> _What the task asks_
Repeat only the lines below from the one containing "can only use" through the one containing "Variable transport : request", inclusive, exactly as written.

> _Source records_
BEGIN
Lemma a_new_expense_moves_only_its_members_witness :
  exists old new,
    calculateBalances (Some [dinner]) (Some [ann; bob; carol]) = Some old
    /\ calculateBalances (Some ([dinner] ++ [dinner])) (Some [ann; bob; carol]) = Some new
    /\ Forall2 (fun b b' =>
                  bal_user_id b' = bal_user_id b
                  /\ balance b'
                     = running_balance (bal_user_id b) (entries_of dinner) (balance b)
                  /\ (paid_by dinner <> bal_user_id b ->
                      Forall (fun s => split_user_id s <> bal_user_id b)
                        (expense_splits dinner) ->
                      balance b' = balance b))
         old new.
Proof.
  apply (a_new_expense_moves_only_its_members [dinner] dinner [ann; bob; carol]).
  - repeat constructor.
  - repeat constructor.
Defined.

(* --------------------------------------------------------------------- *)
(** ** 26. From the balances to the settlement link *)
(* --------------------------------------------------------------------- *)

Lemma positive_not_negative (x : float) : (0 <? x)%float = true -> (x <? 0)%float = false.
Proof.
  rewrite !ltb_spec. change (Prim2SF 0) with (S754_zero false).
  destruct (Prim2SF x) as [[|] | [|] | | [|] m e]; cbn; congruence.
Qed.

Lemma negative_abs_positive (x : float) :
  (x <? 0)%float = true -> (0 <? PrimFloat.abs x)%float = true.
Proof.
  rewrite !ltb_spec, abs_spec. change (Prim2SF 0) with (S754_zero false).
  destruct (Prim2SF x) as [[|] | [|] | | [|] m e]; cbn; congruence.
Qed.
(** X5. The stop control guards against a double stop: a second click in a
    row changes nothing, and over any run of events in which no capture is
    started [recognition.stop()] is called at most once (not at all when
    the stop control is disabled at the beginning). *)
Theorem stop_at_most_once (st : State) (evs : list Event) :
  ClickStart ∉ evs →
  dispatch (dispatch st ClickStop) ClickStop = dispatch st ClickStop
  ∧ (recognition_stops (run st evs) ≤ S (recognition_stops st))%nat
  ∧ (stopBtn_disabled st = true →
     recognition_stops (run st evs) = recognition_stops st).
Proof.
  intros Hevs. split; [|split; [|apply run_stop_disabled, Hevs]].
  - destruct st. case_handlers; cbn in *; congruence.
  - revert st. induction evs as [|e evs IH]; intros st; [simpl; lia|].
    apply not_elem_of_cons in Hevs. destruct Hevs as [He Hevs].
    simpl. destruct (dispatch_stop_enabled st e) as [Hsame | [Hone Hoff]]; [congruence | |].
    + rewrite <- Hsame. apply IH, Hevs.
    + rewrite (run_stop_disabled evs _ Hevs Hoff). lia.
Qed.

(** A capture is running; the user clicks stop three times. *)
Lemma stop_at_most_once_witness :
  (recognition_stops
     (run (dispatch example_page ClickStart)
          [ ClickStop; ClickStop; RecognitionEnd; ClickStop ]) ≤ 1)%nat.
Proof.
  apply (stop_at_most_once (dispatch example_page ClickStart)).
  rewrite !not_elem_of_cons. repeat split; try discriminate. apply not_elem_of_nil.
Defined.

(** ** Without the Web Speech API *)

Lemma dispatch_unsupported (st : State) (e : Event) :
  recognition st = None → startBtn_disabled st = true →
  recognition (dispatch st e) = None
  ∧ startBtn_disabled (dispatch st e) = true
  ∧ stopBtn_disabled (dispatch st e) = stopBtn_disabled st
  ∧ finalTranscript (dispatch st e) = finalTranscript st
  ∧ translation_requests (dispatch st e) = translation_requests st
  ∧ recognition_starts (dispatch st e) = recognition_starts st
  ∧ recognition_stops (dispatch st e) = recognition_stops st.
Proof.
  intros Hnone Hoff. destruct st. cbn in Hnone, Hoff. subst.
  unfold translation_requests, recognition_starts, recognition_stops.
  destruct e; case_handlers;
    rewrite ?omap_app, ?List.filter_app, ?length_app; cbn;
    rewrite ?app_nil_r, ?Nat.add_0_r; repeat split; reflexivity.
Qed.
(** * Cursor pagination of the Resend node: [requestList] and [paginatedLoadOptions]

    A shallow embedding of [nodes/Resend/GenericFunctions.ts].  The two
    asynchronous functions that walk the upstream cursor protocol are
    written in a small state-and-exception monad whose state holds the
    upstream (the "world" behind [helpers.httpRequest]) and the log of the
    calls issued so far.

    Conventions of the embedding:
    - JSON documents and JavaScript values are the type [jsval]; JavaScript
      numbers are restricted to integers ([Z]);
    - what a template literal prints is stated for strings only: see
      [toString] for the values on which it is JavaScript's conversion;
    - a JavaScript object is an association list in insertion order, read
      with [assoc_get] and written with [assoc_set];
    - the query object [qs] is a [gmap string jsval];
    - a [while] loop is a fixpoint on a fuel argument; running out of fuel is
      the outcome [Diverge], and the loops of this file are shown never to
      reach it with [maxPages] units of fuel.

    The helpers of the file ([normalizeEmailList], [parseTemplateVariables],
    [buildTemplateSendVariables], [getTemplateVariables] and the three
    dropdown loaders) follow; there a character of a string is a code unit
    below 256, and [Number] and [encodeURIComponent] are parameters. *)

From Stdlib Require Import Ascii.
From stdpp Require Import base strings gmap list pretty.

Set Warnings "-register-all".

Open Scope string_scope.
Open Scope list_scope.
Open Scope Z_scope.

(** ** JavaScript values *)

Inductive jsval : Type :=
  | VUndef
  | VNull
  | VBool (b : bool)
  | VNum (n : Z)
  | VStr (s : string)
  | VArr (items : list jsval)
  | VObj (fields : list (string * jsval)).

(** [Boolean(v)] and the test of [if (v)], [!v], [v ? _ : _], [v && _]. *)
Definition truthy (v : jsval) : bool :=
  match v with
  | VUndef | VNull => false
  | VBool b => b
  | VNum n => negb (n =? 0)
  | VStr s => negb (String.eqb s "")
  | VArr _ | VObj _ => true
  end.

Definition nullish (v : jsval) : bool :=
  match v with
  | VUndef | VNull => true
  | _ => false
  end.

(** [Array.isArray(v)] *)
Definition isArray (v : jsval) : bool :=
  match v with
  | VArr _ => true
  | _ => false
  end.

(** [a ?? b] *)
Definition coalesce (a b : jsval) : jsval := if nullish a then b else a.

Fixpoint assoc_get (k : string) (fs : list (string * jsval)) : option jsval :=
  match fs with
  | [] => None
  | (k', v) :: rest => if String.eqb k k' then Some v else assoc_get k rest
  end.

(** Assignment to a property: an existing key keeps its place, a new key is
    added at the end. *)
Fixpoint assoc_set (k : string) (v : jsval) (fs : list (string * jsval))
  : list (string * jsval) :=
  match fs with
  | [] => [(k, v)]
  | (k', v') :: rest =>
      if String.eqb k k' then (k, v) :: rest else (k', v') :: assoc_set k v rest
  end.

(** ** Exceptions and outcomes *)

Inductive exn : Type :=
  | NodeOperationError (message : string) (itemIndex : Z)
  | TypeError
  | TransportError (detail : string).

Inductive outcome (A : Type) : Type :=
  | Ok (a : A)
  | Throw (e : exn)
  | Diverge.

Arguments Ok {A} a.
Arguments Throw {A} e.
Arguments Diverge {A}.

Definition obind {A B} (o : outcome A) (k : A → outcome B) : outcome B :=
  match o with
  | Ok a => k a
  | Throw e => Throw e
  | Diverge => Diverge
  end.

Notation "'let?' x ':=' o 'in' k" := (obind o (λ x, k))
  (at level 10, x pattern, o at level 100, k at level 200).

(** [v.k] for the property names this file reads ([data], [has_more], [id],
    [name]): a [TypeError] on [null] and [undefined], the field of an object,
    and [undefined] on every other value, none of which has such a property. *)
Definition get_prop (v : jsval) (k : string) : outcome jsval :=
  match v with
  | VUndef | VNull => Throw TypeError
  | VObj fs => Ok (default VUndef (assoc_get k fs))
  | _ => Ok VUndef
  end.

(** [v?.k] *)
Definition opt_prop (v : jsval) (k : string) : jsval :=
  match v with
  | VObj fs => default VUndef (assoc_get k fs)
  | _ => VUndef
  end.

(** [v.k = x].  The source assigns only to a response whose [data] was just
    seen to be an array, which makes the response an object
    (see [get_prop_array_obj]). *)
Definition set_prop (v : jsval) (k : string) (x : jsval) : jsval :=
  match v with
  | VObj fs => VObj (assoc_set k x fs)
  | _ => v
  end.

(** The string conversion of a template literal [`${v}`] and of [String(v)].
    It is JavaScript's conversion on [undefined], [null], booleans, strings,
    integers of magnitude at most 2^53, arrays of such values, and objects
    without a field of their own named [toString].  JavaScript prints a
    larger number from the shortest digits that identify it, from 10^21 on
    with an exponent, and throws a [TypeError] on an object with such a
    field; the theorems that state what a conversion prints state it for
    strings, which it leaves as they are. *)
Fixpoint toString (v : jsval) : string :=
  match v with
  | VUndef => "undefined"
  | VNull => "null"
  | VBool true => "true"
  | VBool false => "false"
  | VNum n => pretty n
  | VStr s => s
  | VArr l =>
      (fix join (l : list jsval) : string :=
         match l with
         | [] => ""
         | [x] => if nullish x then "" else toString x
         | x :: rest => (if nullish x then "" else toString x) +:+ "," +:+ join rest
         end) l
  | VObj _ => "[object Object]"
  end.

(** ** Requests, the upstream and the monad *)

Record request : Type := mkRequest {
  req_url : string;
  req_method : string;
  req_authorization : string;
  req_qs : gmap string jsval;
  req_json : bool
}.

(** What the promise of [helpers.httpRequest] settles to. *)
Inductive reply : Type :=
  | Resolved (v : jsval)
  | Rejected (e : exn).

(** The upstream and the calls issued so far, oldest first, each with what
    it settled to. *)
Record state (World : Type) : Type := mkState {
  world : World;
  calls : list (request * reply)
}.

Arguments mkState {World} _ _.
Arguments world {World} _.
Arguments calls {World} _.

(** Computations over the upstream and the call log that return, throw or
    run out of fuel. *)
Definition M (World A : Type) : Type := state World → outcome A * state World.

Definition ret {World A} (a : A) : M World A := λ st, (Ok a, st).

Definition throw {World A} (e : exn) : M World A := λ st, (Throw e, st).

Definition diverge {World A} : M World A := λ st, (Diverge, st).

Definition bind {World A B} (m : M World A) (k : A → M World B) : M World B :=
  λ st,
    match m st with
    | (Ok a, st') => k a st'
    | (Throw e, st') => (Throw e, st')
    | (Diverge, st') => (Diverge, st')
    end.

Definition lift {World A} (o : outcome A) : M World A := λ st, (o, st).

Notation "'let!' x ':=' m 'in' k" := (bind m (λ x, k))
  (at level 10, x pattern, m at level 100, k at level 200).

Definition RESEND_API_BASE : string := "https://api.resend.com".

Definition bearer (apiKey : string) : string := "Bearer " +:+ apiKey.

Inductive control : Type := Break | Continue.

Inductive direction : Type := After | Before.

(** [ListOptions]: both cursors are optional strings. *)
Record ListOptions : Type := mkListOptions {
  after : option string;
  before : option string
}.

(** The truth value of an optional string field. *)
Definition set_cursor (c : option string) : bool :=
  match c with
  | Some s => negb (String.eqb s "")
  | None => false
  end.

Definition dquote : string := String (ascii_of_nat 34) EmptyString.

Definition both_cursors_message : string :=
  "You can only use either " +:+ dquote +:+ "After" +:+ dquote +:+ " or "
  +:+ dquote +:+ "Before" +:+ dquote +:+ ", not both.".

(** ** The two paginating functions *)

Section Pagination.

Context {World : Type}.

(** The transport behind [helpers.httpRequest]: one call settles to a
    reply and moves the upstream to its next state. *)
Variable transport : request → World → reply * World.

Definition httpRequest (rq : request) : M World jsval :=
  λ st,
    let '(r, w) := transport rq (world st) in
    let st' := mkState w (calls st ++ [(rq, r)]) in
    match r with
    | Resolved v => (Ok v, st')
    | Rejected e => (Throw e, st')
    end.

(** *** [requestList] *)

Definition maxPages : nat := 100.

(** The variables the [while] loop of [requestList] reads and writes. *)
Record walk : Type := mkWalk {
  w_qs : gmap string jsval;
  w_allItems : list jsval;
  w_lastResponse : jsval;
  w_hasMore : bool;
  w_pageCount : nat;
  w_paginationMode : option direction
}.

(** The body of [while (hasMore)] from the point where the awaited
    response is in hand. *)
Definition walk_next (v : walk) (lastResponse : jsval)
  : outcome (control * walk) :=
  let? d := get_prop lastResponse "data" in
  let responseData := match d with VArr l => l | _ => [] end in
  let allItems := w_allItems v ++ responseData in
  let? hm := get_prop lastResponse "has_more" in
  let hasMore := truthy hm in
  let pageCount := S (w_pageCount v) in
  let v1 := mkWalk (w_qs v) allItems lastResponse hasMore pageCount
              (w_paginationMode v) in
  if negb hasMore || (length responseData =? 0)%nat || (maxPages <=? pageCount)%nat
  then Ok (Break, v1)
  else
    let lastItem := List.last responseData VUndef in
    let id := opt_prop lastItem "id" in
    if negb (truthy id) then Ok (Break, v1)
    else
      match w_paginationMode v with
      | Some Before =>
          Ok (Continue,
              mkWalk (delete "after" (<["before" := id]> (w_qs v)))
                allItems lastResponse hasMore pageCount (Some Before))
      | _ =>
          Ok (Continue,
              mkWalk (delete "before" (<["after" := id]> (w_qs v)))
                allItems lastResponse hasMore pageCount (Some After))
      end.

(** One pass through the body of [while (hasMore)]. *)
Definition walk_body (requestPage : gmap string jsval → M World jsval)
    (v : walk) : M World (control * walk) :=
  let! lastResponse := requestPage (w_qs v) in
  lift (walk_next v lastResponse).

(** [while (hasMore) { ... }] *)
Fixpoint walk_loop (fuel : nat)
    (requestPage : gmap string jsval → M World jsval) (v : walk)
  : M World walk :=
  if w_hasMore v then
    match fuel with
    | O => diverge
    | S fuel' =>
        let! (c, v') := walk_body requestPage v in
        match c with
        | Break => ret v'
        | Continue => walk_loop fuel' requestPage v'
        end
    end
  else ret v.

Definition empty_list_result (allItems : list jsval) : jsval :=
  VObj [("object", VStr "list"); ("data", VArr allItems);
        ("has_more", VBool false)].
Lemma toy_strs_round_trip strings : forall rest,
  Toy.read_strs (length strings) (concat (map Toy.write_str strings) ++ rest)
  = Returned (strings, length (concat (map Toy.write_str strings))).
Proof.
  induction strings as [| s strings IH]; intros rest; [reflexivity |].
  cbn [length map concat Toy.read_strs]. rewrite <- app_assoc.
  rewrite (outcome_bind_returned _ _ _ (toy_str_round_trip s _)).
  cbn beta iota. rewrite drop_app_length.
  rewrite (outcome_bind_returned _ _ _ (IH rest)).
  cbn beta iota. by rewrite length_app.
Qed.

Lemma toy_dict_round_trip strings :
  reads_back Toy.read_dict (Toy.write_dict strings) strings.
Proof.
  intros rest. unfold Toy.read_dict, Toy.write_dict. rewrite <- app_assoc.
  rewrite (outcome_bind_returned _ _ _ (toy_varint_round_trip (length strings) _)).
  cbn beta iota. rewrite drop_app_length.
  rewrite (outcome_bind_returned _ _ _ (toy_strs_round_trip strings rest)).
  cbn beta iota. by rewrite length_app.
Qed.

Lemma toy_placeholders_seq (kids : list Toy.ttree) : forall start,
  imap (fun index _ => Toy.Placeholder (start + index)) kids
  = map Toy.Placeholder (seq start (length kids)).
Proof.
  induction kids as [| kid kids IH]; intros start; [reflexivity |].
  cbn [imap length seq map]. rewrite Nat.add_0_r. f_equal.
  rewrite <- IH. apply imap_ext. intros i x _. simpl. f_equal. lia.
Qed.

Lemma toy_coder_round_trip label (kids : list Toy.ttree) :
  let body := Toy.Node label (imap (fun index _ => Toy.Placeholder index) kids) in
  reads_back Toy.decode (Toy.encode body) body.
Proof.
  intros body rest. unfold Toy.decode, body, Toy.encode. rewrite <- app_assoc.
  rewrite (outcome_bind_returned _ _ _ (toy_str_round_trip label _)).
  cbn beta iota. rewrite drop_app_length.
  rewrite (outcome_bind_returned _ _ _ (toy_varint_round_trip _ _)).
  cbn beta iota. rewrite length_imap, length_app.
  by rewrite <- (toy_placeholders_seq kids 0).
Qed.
END
> _Solution to the exercise_
  "You can only use either " +:+ dquote +:+ "After" +:+ dquote +:+ " or "
  +:+ dquote +:+ "Before" +:+ dquote +:+ ", not both.".

(** ** The two paginating functions *)

Section Pagination.

Context {World : Type}.

(** The transport behind [helpers.httpRequest]: one call settles to a
    reply and moves the upstream to its next state. *)
Variable transport : request → World → reply * World.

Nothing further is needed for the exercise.